■ What needs to be done ■
The job is to find each line in the entries holding the string "they" and copy that line.

■ Extracted material ■
--- START ---

(** * Storage, notification, statistics and authentication services of the
    appointment app

    A shallow embedding of [services/storage.ts], [services/notifications.ts],
    [services/statistics.ts] and [services/auth.ts].

    - JavaScript values are the JSON trees of [JSValue], plus BigInt, the
      one kind of value [JSON.stringify] refuses. Numbers are integers, an
      object is the list of its own properties in insertion order, and the
      status percentages, quotients of two counts, are rationals.
    - [async] functions become computations of the monad [M]: they thread
      the [World] (wall clock, AsyncStorage contents, the module-level cache
      of storage.ts, the console) and either return or throw.
    - AsyncStorage is an external store: its calls succeed or reject
      following the script [faults] of the world.
    - The cache hands out the very object it holds; the properties below
      concern callers that do not mutate what they receive, except for the
      [add] functions of storage.ts, whose [push] onto the cached array is
      modelled by [cache_mutate].
    - The authentication service keeps the registered patients in a module
      variable, which its computations thread beside the world. *)

From Stdlib Require Import ZArith QArith Ascii String List Lia Decimal DecimalZ.
From stdpp Require Import base gmap strings list sorting.

#[local] Set Warnings "-register-all".

Local Open Scope string_scope.
Local Open Scope list_scope.
Local Open Scope Z_scope.

(** ** JavaScript values *)

Inductive JSValue : Type :=
| JNull
| JBool (b : bool)
| JNum (n : Z)
| JBigInt (n : Z)
| JStr (s : string)
| JArr (items : list JSValue)
| JObj (fields : list (string * JSValue)).

(** Induction principle that reaches inside arrays and objects. *)
Section JSValue_ind_deep.
Variable P : JSValue -> Prop.
Hypothesis HNull : P JNull.
Hypothesis HBool : forall b, P (JBool b).
Hypothesis HNum : forall n, P (JNum n).
Hypothesis HBigInt : forall n, P (JBigInt n).
Hypothesis HStr : forall s, P (JStr s).
Hypothesis HArr : forall items, Forall P items -> P (JArr items).
Hypothesis HObj : forall fields, Forall (fun kv => P (snd kv)) fields -> P (JObj fields).

Fixpoint JSValue_ind_deep (v : JSValue) : P v :=
  match v with
  | JNull => HNull
  | JBool b => HBool b
  | JNum n => HNum n
  | JBigInt n => HBigInt n
  | JStr s => HStr s
  | JArr items =>
      HArr items
        ((fix go (l : list JSValue) : Forall P l :=
            match l with
            | [] => @List.Forall_nil _ P
            | x :: l' => @List.Forall_cons _ P x l' (JSValue_ind_deep x) (go l')
            end) items)
  | JObj fields =>
      HObj fields
        ((fix go (l : list (string * JSValue)) : Forall (fun kv => P (snd kv)) l :=
            match l with
            | [] => @List.Forall_nil _ _
            | kv :: l' =>
                @List.Forall_cons _ (fun kv => P (snd kv)) kv l' (JSValue_ind_deep (snd kv)) (go l')
            end) fields)
  end.
End JSValue_ind_deep.

(** ToBoolean: [false], [0], [0n], the empty string and [null] are falsy;
    every array and object is truthy. *)
Definition truthy (v : JSValue) : bool :=
  match v with
  | JNull => false
  | JBool b => b
  | JNum n => negb (n =? 0)%Z
  | JBigInt n => negb (n =? 0)%Z
  | JStr s => negb (String.eqb s "")
  | JArr _ => true
  | JObj _ => true
  end.

(** [x || y] where [x] may be [undefined]. *)
Definition js_or (x : option JSValue) (y : JSValue) : JSValue :=
  match x with
  | Some v => if truthy v then v else y
  | None => y
  end.

(** [o[k]] on the own properties of an object literal. *)
Fixpoint assoc_get (k : string) (fields : list (string * JSValue)) : option JSValue :=
  match fields with
  | [] => None
  | (k', v) :: rest => if String.eqb k k' then Some v else assoc_get k rest
  end.

(** [o[k] = v]: an existing property keeps its place, a new one goes last. *)
Fixpoint assoc_set (k : string) (v : JSValue) (fields : list (string * JSValue))
  : list (string * JSValue) :=
  match fields with
  | [] => [(k, v)]
  | (k', v') :: rest =>
      if String.eqb k k' then (k', v) :: rest else (k', v') :: assoc_set k v rest
  end.

(** [{...a, ...b}] on the property lists of two objects. *)
Definition spread (a b : list (string * JSValue)) : list (string * JSValue) :=
  fold_left (fun acc kv => assoc_set (fst kv) (snd kv) acc) b a.

(** [x === s] for a string [s]; [x] may be [undefined]. *)
Definition strict_eq_str (x : option JSValue) (s : string) : bool :=
  match x with
  | Some (JStr s') => String.eqb s' s
  | _ => false
  end.

(** ** JSON text *)

Module JSON.

Definition chr (n : nat) : ascii := ascii_of_nat n.
Definition quote : ascii := chr 34.
Definition backslash : ascii := chr 92.

Definition is_ws (c : ascii) : bool :=
  let n := nat_of_ascii c in
  (n =? 32)%nat || (n =? 9)%nat || (n =? 10)%nat || (n =? 13)%nat.

Definition is_digit (c : ascii) : bool :=
  let n := nat_of_ascii c in (48 <=? n)%nat && (n <=? 57)%nat.

(** *** Numbers: decimal digits of an integer *)

Fixpoint render_uint (d : uint) : list ascii :=
  match d with
  | Nil => []
  | D0 d => chr 48 :: render_uint d
  | D1 d => chr 49 :: render_uint d
  | D2 d => chr 50 :: render_uint d
  | D3 d => chr 51 :: render_uint d
  | D4 d => chr 52 :: render_uint d
  | D5 d => chr 53 :: render_uint d
  | D6 d => chr 54 :: render_uint d
  | D7 d => chr 55 :: render_uint d
  | D8 d => chr 56 :: render_uint d
  | D9 d => chr 57 :: render_uint d
  end.

Definition render_Z (z : Z) : list ascii :=
  match Z.to_int z with
  | Pos d => render_uint d
  | Neg d => chr 45 :: render_uint d
  end.

Definition digit_cons (c : ascii) (d : uint) : uint :=
  match (nat_of_ascii c - 48)%nat with
  | 0 => D0 d | 1 => D1 d | 2 => D2 d | 3 => D3 d | 4 => D4 d
  | 5 => D5 d | 6 => D6 d | 7 => D7 d | 8 => D8 d | _ => D9 d
  end%nat.

(** The longest run of digits at the head of the text. *)
Fixpoint parse_digits (s : list ascii) : uint * list ascii :=
  match s with
  | c :: r =>
      if is_digit c
      then let '(d, r') := parse_digits r in (digit_cons c d, r')
      else (Nil, s)
  | [] => (Nil, [])
  end.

--- END ---

■ Response below ■
    - [async] functions become computations of the monad [M]: they thread
      concern callers that do not mutate what they receive, except for the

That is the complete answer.